_Saved entries_.
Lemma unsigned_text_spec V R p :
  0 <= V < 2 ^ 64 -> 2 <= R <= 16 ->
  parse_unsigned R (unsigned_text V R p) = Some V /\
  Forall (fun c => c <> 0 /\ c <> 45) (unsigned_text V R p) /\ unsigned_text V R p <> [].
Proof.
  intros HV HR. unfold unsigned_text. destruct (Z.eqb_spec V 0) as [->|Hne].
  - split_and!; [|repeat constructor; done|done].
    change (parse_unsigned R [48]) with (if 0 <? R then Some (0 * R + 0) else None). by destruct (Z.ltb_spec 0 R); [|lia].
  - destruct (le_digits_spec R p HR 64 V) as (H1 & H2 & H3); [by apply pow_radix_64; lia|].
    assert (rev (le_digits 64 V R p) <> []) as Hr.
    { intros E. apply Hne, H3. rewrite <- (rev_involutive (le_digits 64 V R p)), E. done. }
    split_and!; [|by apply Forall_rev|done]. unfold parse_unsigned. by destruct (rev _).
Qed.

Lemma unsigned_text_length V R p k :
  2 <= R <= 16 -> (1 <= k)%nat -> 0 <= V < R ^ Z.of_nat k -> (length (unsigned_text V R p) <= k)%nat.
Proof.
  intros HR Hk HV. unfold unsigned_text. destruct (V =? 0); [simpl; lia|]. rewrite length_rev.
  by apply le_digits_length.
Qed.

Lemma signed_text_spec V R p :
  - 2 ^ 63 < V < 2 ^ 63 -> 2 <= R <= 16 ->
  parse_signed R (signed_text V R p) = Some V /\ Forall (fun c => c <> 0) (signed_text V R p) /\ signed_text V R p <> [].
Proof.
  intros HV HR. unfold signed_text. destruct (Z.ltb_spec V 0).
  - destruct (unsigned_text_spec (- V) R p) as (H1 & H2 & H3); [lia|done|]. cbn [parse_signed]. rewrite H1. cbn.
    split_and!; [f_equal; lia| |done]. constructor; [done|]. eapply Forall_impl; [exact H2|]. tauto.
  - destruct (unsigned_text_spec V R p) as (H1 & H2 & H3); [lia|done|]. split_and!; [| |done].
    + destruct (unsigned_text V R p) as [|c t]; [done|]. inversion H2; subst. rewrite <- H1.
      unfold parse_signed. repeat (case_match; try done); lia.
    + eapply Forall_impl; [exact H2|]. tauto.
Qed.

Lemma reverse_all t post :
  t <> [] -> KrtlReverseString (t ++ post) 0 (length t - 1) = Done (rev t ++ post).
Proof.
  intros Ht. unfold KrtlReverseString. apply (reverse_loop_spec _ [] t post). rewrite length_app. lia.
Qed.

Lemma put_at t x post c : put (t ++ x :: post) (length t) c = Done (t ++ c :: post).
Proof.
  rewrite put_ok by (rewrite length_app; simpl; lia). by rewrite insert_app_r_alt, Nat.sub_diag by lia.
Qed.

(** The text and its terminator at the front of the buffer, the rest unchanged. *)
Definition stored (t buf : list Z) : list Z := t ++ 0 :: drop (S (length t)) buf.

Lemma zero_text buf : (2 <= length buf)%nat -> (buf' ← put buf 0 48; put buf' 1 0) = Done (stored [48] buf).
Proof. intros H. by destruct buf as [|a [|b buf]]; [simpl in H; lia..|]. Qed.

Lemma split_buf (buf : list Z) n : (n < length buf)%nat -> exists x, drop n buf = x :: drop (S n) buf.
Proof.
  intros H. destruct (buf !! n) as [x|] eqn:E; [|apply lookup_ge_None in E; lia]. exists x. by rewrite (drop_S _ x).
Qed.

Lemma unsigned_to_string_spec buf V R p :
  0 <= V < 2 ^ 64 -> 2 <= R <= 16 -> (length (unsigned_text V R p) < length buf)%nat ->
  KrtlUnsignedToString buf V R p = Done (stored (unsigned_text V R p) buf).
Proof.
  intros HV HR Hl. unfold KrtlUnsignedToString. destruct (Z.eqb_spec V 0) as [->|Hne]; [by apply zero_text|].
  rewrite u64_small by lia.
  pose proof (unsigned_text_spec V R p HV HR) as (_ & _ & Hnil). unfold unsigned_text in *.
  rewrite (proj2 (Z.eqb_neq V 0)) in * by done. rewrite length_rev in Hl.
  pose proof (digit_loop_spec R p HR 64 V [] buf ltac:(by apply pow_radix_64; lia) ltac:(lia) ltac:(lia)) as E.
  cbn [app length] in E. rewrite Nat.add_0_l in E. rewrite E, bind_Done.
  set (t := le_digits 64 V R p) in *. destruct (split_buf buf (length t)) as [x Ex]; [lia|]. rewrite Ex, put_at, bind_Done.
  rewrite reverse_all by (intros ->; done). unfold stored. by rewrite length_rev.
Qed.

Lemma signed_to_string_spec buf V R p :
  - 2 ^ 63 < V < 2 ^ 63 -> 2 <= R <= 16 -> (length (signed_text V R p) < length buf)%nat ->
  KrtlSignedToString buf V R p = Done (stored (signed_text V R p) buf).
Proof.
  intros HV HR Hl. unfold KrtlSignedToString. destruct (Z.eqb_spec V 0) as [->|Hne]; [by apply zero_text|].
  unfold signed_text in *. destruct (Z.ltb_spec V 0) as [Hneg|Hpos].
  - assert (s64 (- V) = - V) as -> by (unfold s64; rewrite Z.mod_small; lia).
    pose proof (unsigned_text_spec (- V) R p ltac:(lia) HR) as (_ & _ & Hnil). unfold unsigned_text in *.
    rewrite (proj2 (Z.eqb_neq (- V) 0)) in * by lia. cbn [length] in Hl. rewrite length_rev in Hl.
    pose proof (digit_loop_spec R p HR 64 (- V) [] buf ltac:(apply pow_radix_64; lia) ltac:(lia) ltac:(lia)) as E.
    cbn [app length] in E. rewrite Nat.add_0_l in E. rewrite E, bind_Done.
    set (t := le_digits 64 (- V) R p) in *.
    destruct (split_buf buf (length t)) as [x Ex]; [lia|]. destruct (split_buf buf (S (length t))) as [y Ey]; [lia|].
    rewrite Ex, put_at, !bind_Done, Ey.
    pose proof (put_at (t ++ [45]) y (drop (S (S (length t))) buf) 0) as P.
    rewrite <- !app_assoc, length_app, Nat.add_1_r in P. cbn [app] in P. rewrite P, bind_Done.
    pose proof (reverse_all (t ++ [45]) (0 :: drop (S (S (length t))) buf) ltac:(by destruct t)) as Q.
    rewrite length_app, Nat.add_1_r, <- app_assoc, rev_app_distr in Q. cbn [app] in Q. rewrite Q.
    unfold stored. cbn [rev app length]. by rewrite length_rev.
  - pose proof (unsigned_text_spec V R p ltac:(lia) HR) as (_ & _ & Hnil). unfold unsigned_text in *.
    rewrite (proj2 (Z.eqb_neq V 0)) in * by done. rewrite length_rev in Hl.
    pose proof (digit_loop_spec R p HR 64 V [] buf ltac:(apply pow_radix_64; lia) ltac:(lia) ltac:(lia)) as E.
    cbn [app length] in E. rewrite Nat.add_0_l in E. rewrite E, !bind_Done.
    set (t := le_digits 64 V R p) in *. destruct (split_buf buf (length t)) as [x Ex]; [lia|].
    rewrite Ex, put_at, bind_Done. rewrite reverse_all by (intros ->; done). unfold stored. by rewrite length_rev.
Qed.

* * *

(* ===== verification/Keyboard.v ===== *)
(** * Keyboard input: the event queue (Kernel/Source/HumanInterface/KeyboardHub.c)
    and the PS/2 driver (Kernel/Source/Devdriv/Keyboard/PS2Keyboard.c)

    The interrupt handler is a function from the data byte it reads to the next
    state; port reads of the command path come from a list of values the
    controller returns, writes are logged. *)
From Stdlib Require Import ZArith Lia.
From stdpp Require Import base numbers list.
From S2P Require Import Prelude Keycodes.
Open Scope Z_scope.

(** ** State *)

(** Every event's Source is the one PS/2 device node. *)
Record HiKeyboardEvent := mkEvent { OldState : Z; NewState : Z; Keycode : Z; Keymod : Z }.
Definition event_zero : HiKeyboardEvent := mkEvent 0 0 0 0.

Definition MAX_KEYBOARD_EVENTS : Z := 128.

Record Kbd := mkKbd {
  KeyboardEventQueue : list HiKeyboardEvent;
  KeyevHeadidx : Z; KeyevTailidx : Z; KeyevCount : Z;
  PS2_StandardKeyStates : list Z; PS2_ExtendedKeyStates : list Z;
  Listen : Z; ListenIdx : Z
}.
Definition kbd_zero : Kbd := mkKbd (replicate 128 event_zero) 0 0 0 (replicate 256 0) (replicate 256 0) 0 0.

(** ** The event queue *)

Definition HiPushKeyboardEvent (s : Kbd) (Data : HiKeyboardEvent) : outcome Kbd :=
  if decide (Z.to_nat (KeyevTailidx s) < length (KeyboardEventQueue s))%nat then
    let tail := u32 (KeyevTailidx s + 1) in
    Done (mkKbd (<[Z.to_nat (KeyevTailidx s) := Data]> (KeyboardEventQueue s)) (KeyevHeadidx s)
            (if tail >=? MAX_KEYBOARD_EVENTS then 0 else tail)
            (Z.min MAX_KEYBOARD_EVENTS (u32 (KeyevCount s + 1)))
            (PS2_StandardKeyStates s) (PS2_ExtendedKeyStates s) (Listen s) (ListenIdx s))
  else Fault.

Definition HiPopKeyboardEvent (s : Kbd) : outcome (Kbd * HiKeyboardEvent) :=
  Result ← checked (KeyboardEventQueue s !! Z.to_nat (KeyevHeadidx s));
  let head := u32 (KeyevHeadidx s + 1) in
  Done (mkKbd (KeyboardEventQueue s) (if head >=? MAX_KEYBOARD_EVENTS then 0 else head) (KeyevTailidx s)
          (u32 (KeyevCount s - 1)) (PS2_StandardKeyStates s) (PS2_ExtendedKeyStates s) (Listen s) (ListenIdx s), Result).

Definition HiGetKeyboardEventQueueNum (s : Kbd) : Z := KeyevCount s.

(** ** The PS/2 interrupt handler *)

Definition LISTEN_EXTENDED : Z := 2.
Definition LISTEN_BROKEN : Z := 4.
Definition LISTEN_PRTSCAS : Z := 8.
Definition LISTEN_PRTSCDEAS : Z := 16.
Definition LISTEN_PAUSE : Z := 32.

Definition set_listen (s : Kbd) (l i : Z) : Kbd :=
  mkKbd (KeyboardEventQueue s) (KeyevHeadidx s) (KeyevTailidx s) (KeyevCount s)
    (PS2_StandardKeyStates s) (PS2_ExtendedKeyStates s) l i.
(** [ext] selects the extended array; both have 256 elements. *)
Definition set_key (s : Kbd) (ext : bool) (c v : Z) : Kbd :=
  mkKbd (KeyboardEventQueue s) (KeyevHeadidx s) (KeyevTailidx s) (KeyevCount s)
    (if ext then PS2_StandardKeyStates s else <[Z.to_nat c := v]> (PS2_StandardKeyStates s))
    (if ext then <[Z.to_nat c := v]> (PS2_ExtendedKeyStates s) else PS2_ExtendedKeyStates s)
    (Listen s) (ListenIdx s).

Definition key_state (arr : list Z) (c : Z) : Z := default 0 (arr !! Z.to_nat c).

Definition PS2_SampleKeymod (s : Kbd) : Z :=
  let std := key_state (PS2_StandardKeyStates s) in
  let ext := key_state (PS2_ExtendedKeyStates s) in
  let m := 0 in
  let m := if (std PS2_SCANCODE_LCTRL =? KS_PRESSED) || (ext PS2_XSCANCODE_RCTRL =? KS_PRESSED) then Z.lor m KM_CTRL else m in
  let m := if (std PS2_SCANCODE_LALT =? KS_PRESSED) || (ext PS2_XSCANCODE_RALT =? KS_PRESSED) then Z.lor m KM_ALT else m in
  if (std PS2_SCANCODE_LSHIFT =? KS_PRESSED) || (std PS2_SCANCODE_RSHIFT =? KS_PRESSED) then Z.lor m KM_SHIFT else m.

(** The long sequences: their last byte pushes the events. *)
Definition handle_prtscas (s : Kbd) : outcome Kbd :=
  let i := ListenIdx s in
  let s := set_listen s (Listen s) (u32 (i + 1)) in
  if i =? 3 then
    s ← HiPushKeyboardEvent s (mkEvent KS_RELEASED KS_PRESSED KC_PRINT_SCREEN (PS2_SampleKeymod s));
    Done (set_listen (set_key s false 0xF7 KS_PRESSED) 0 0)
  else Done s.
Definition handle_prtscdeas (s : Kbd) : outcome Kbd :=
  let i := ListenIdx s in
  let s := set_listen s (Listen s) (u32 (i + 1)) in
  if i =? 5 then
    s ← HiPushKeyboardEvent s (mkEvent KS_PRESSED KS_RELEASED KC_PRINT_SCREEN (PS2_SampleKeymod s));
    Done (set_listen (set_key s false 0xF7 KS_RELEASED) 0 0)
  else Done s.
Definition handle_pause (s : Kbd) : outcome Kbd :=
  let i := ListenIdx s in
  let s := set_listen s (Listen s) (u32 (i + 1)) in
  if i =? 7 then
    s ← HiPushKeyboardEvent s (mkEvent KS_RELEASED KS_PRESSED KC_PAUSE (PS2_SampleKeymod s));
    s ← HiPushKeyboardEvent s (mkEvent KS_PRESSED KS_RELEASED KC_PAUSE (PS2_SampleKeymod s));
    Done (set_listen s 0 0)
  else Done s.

==

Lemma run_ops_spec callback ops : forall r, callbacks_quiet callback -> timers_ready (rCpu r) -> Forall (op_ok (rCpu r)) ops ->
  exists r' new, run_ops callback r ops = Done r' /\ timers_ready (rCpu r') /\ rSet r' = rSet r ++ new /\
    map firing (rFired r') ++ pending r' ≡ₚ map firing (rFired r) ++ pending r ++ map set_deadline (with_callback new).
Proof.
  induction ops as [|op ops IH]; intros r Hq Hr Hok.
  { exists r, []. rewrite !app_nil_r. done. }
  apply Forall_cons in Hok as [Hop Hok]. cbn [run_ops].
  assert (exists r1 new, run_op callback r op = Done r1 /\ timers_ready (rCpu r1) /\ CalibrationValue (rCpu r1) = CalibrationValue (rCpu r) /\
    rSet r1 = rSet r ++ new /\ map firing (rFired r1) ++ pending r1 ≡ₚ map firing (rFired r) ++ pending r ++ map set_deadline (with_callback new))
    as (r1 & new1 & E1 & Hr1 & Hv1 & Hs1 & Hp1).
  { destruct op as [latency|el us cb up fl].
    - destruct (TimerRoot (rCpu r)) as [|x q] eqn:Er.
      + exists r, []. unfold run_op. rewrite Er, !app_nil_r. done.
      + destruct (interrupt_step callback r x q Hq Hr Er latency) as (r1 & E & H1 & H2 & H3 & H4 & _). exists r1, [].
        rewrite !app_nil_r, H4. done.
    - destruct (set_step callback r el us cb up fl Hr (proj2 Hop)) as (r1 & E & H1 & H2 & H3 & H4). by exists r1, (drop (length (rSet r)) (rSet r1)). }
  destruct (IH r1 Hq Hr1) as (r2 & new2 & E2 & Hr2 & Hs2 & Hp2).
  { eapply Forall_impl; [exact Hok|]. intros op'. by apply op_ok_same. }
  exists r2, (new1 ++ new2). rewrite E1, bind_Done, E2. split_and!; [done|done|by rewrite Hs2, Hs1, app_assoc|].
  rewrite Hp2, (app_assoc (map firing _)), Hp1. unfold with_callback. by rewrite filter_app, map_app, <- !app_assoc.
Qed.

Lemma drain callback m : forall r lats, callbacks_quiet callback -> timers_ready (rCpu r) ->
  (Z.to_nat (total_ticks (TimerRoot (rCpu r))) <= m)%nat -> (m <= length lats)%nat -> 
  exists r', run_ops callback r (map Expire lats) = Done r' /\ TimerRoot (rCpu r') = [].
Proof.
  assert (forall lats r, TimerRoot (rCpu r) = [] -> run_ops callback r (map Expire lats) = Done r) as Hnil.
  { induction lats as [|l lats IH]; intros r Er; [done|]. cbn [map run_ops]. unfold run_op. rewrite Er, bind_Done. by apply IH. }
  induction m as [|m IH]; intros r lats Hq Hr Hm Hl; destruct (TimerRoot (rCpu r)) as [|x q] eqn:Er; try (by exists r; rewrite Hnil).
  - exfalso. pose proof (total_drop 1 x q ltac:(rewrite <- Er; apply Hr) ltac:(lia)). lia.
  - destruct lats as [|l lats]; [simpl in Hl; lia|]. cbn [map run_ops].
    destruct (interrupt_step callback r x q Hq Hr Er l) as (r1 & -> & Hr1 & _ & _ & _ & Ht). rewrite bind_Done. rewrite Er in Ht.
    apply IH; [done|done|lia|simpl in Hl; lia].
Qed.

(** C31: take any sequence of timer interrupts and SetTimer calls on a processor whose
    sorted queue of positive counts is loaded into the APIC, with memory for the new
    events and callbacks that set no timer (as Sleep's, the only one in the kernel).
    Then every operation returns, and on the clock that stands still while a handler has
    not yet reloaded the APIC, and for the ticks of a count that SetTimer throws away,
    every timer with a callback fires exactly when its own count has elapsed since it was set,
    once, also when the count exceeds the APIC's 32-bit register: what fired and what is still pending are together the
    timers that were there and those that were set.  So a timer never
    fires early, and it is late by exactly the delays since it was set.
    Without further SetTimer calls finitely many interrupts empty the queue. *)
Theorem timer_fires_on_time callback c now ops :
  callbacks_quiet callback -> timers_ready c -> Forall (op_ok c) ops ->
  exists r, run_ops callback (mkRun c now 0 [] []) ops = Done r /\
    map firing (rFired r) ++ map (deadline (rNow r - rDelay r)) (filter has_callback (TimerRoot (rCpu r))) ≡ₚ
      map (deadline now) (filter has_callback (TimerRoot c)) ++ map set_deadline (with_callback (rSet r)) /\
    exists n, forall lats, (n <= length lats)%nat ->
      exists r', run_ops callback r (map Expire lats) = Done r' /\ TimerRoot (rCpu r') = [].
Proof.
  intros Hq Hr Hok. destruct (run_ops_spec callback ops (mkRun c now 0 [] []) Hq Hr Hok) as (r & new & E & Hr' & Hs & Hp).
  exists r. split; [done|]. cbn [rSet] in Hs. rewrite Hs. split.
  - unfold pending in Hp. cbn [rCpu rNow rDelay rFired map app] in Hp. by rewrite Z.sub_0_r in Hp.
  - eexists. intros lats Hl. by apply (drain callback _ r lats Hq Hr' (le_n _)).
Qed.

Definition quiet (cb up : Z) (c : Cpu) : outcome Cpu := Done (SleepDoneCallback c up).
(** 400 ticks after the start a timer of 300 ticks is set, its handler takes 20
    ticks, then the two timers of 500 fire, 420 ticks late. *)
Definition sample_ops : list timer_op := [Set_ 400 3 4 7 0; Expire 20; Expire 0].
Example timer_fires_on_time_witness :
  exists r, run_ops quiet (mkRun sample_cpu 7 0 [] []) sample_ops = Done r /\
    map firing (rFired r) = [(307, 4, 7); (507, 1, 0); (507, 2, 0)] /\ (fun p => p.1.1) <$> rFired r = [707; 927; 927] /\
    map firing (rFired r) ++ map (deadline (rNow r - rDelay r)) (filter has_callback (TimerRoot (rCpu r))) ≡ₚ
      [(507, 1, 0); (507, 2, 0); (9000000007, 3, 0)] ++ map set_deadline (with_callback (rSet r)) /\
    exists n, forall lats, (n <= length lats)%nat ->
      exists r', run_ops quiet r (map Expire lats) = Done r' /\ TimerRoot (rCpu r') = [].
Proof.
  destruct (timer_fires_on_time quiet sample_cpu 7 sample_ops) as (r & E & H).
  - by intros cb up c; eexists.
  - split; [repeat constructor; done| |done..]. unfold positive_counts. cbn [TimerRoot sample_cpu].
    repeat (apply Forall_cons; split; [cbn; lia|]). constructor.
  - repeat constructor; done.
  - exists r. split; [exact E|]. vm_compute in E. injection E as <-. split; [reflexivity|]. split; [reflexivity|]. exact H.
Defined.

_WHAT THE TASK ASKS_.
Copy each line of the entries in which the string "Record" is found.

_ANSWER BOX_.
Record HiKeyboardEvent := mkEvent { OldState : Z; NewState : Z; Keycode : Z; Keymod : Z }.
Record Kbd := mkKbd {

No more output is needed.